Primo tempo – Evidentissime, per le tante assenze, le difficoltà giallorosse nella fase di costruzione e finalizzazione della manovra. Di fatto solo due occasioni vengono costruite dalle aquile nella frazione d’apertura: la prima alla mezzora, un colpo di testa di Carlini su tiro sporco di Evacuo – bloccato dall’arbitro per fuorigioco – la seconda oltre il quarantesimo, una stoccata di Baldassin respinta davanti alla porta da Priola. Per il resto tanto gioco di cronometro da parte nerazzurra e fasi spezzettate soprattutto nel mezzo. Il Bisceglie si affida a Musso nei suoi sporadici tentativi: al terzo è un suo tocco su assist di Makota a dare brivido agli uomini di Calabro, al trentatreesimo è Sartore servirlo per la zuccata ma la deviazione è alta.

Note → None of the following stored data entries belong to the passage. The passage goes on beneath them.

(** One turn of [while (p < end) switch (state)]; [u] is [uri.p]. *)
Definition uri_step (b : list Z) (u e : Z) (st : uri_state) (q : Z) (r : uri) : outcome (uri_state * Z * uri) :=
  match st with
  | P_START =>
      '(q, c) ← scan_colon_slash b e q;
      let st := match c with Some c => if c =? 58 then P_SCHEME_OR_PORT else P_REST | None => P_START end in
      let host := if bool_decide (st = P_START) || bool_decide (st = P_REST)
                  then mk_str (Some u) (q - u) else rhost r in
      mret (st, q, mk_uri (rscheme r) (ruser_info r) host (rport r) (rpath r) (rquery r) (rfragment r))
  | P_SCHEME_OR_PORT =>
      sep ← (if e - q >=? 3 then d ← memcmp b q (lit "://" ++ [0]) 0 3; mret (d =? 0) else mret false);
      if sep : bool then
        mret (P_USER_INFO, q + 2,
          mk_uri (mk_str (Some u) (q - u)) (ruser_info r) (rhost r) (rport r) (rpath r) (rquery r) (rfragment r))
      else
        mret (P_PORT, q,
          mk_uri (rscheme r) (ruser_info r) (mk_str (Some u) (q - u)) (rport r) (rpath r) (rquery r) (rfragment r))
  | P_USER_INFO =>
      let q := q + 1 in
      let start := q in
      q ← scan_while (fun c => negb ((c =? 64) || (c =? 47))) b e q;
      '(st, q) ← (if q =? e then mret (P_HOST, start)
        else c ← rd b q; if c =? 47 then mret (P_HOST, start) else mret (P_HOST, q));
      mret (st, q,
        mk_uri (rscheme r) (mk_str (Some start) (q - start)) (rhost r) (rport r) (rpath r) (rquery r) (rfragment r))
  | P_HOST =>
      c ← rd b q;
      let q := if c =? 64 then q + 1 else q in
      let start := q in
      '(q, c) ← scan_colon_slash b e q;
      let st := match c with Some c => if c =? 58 then P_PORT else P_REST | None => P_HOST end in
      mret (st, q,
        mk_uri (rscheme r) (ruser_info r) (mk_str (Some start) (q - start)) (rport r) (rpath r) (rquery r) (rfragment r))
  | P_PORT =>
      let q := q + 1 in
      '(st, q, port) ← loop (S (length b)) (fun '(q, port) =>
          if q <? e then
            c ← rd b q;
            if c =? 47 then mret (inr (P_REST, q, port))
            else let port := u32 (port * 10) in mret (inl (q + 1, u32 (port + (s8 c - 48))))
          else mret (inr (P_PORT, q, port))) (q, rport r);
      mret (st, q,
        mk_uri (rscheme r) (ruser_info r) (rhost r) port (rpath r) (rquery r) (rfragment r))
  | P_REST =>
      '(path, q) ← parse_uri_component b q e 63;
      '(query, q) ← parse_uri_component b q e 35;
      '(fragment, q) ← parse_uri_component b q e 0;
      mret (P_REST, q, mk_uri (rscheme r) (ruser_info r) (rhost r) (rport r) path query fragment)
  end.
(** *** Chunked transfer encoding *)

Definition xdigit_value (c : Z) : Z := if isdigit c then c - 48 else tolower c - 97 + 10.

(** [!(i == 0 || i + 2 > len || s[i] != '\r' || s[i + 1] != '\n')] *)
Definition chunk_newline (b : list Z) (buf i len : Z) : outcome bool :=
  if (i =? 0) || (u64 (i + 2) >? len) then mret false else
  c ← rd b (buf + i);
  if negb (c =? 13) then mret false else
  c ← rd b (buf + (i + 1)); mret (c =? 10).

(** The length of the whole chunk, 0 when it is incomplete, and the data. *)
Definition mg_http_parse_chunk (b : list Z) (buf len : Z) : outcome (Z * option (Z * Z)) :=
  '(i, n) ← loop (S (Z.to_nat len)) (fun '(i, n) =>
      if i <? len then
        c ← rd b (buf + i);
        if isxdigit c then
          let n := u64 (n * 16) in
          mret (inl (i + 1, u64 (n + xdigit_value c)))
        else mret (inr (i, n))
      else mret (inr (i, n))) (0, 0);
  nl ← chunk_newline b buf i len;
  if negb nl then mret (0, None) else
  let i := i + 2 in
  let data := (buf + i, n) in
  let i := u64 (i + n) in
  nl ← chunk_newline b buf i len;
  if negb nl then mret (0, Some data) else
  mret (u64 (i + 2), Some data).

(** What [mg_handle_chunked] works on: the receive buffer, its length, the
    length of the body reassembled so far, and the lengths in the message. *)
Record chunk_state := mk_chunks {
  ck_buf : list Z; recv_len : Z; chunk_body_len : Z; hm_body_len : Z; hm_message_len : Z
}.

(** One turn of the loop over the fully buffered chunks; the state is the
    buffer, [i], [body_len] and [hm->body.len]. *)
Definition chunk_step (buf blen : Z) (st : list Z * Z * Z * Z) : outcome (list Z * Z * Z * Z + list Z * Z * Z * Z * bool) :=
  let '(b, i, body_len, hm_len) := st in
  '(n, data) ← mg_http_parse_chunk b (buf + i) (blen - i);
  match data with
  | Some (data, data_len) =>
      if n >? 0 then
        b ← memcpy b (buf + body_len) b data data_len;
        let body_len := body_len + data_len in
        let hm_len := body_len in
        if data_len =? 0 then mret (inr (b, i + n, body_len, hm_len, true))
        else mret (inl (b, i + n, body_len, hm_len))
      else mret (inr (b, i, body_len, hm_len, false))
  | None => mret (inr (b, i, body_len, hm_len, false))
  end.
(* ===== verification/Coap.v ===== *)
(** * CoAP messages (mongoose.c, coap.c)

    The parser and the composer of RFC 7252 datagrams.  A message is parsed in
    place: its strings are offsets in the receive buffer.  The strings of a
    message to compose are offsets in one object of the caller, [mem]. *)

From Stdlib Require Import ZArith Lia String.
From stdpp Require Import base list numbers option sorting.
From S2P Require Import Prelude Strs Mbuf Conn.

Local Open Scope Z_scope.

(** ** The code *)

Definition MG_COAP_MSG_TYPE_FIELD : Z := 0x2.
Definition MG_COAP_CODE_CLASS_FIELD : Z := 0x4.
Definition MG_COAP_CODE_DETAIL_FIELD : Z := 0x8.
Definition MG_COAP_MSG_ID_FIELD : Z := 0x10.
Definition MG_COAP_TOKEN_FIELD : Z := 0x20.
Definition MG_COAP_OPTIOMG_FIELD : Z := 0x40.
Definition MG_COAP_PAYLOAD_FIELD : Z := 0x80.
Definition MG_COAP_ERROR : Z := 0x10000.
Definition MG_COAP_FORMAT_ERROR : Z := Z.lor MG_COAP_ERROR 0x20000.
Definition MG_COAP_IGNORE : Z := Z.lor MG_COAP_ERROR 0x40000.
Definition MG_COAP_NOT_ENOUGH_DATA : Z := Z.lor MG_COAP_ERROR 0x80000.
Definition MG_COAP_MSG_ACK : Z := 2.
Definition MG_COAP_MSG_MAX : Z := 3.
Definition MG_COAP_EVENT_BASE : Z := 300.

Record mg_coap_option := mk_opt { opt_number : Z; opt_value : mg_str }.

(** The linked list of options, in order; [optiomg_tail] is its last element:
    it moves only when an element is appended. *)
Record mg_coap_message := mk_coap {
  cflags : Z; msg_type : Z; code_class : Z; code_detail : Z; msg_id : Z;
  token : mg_str; options : list mg_coap_option; payload : mg_str
}.

Definition coap0 : mg_coap_message := mk_coap 0 0 0 0 0 (mk_str None 0) [] (mk_str None 0).
Lemma query_sent udp tid fresh nc ls r qtype k : Forall label_ok ls -> ls <> [] -> size (join ls) < 2 ^ 16 - 64 ->
  0 <= tid < INT_MAX -> (forall i, alloc_ok (fresh i) /\ fresh i <> None) -> can_send (2 ^ 16 + k) nc -> 0 <= k ->
  let q := query_bytes (u16 (tid + 1)) ls qtype in
  exists nc', mg_send_dns_query udp tid fresh nc (join ls ++ 0 :: r) (size (join ls)) qtype = Ret (nc', tid + 1) /\
    sent nc' = sent nc ++ (if udp then q else net16 (size q) ++ q) /\ can_send k nc'.
Proof.
  intros Hls Hne Hlt Htid Hf Hnc Hk q. pose proof (join_size ls Hls Hne). pose proof (size_nonneg (join ls)).
  pose proof (size_query (u16 (tid + 1)) ls qtype) as Hsz. fold q in Hsz. unfold mg_send_dns_query.
  assert (int (tid + 1) = Ret (tid + 1)) as -> by (apply wp_eq, wp_int; unfold INT_MAX in *; [lia|done]). cbn [mbind outcome_bind].
  destruct (init_can_send fresh FITS Hf ltac:(by split)) as [Hc0 Hs0]. set (c0 := mk_conn _ _) in *.
  set (msg := mk_dns _ _ _ _ _ _ _). set (hdr := mg_dns_header_bytes msg).
  assert (2 ^ 17 <= FITS) as HF by (vm_compute; discriminate).
  destruct (sends_insert 0 hdr c0 (size (enc_name ls) + 4 + 2)) as (c1 & E1 & Hs1 & Hc1);
    [rewrite Hs0; vm_compute; split; discriminate|apply (sends_weaken FITS); [done|rewrite size_enc_name; change (size hdr) with 12; lia]|rewrite size_enc_name; lia|].
  rewrite Hs0 in Hs1. change (size (@nil Z) - 0) with 0 in Hs1. rewrite !slice_nil, app_nil_r in Hs1. unfold mg_dns_insert_header. fold hdr. change (size hdr) with 12 in E1. rewrite E1. cbn [mbind outcome_bind].
  destruct (mg_dns_encode_record_sends ls r (mk_rr (mk_str None 0) qtype 1 0 MG_DNS_QUESTION (mk_str None 0)) c1 2) as (c2 & n & E2 & Hn & Hs2 & Hc2);
    [done|done|lia|done|cbn [rtype rclass]; rewrite !size_app, !size_net16; eapply sends_weaken; [exact Hc1|lia]|lia|].
  rewrite E2. cbn [mbind outcome_bind]. rewrite (proj2 (Z.eqb_neq n (-1)) Hn).
  assert (sent c2 = q) as Hq2 by (rewrite Hs2, Hs1; unfold q, query_bytes, hdr, mg_dns_header_bytes; cbn [app rtype rclass]; done).
  pose proof (size_content _ (cs_wf _ _ Hc2)) as Hl2. fold (sent c2) in Hl2. rewrite Hq2 in Hl2.
  assert (forall c3 w, can_send 0 c3 -> sent c3 = w -> size w <= 2 ^ 16 ->
    exists nc', (nc ← mg_send udp nc (mb_buf (send_mbuf c3)) (mb_len (send_mbuf c3)); mret (nc, tid + 1)) = Ret (nc', tid + 1) /\ sent nc' = sent nc ++ w /\ can_send k nc') as Hend.
  { intros c3 w Hc3 Hw Hsw. pose proof (cs_wf _ _ Hc3) as [Hl3 Hb3]. pose proof (size_content _ (cs_wf _ _ Hc3)) as Hm3. fold (sent c3) in Hm3. rewrite Hw in Hm3.
    destruct (mg_send_prefix udp (mb_buf (send_mbuf c3)) (mb_len (send_mbuf c3)) ltac:(lia) ltac:(lia) nc k) as (nc' & E & Hs & Hc'); [|lia|].
    - fold (content (send_mbuf c3)). fold (sent c3). rewrite Hw. eapply sends_weaken; [exact Hnc|lia].
    - exists nc'. rewrite E. split; [done|]. split; [|done]. rewrite Hs. fold (content (send_mbuf c3)). fold (sent c3). by rewrite Hw. }
  destruct udp; cbn [mbind outcome_bind].
  - apply Hend; [eapply sends_weaken; [exact Hc2|lia]|done|lia].
  - destruct (sends_insert 0 (net16 (size q)) c2 0) as (c3 & E3 & Hs3 & Hc3); [rewrite Hq2; split; [lia|apply size_nonneg]|exact Hc2|lia|].
    rewrite size_net16 in E3. assert (on_send_mbuf c2 (fun a m => mbuf_insert a m 0 (Some (net16 (mb_len m))) 2) = Ret c3) as ->.
    { unfold on_send_mbuf in E3 |- *. by rewrite <- Hl2. }
    apply Hend; [done| |rewrite size_app, size_net16; lia]. rewrite Hs3, Hq2, Z.sub_0_r, slice_all. by rewrite slice_nil.
Qed.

Secondo tempo – Sono i pugliesi a ripartire meglio dopo l’intervallo e tocca a Di Gennaro prima – bella la sua risposta di reni su Mansour – e al giovane Pierno poi – altrettanto pregevole la chiusura in scivolata sull’italo marocchino – tamponare ed evitare danni. Sono segnali comunque che i pugliesi iniziano a prendere fiducia e, in ripartenza, a mettere il naso fuori dal sacco; per impedirlo, Calabro cambia volto al suo undici schierando Curiale, Corapi e Jefferson al posto di Evacuo, Parlati e Risolo. E da questo mazzo viene estratto l’asso decisivo al sessantasettesimo con lo sparo di Jefferson respinto dalla difesa tradotto in assist da Curiale che di punta trova il pertugio giusto per infilare Spurio. L’occasione per il raddoppio il Catanzaro se la procura all’ottantesimo sul filo del fuorigioco ma il tocco di Carlini, a due passi dal portiere biscegliese in uscita, si infrange sul palo. Poco male, comunque perché nei restanti giri d’orologio i pugliesi non riusciranno a farsi mai pericolosi dalle parti di Di Gennaro consentendo alle aquile di capitalizzare al massimo il vantaggio sudato e strappato prima con i denti. Per le aquile una vittoria colta tra le difficoltà. Generosa e di coraggio proprio come si sperava.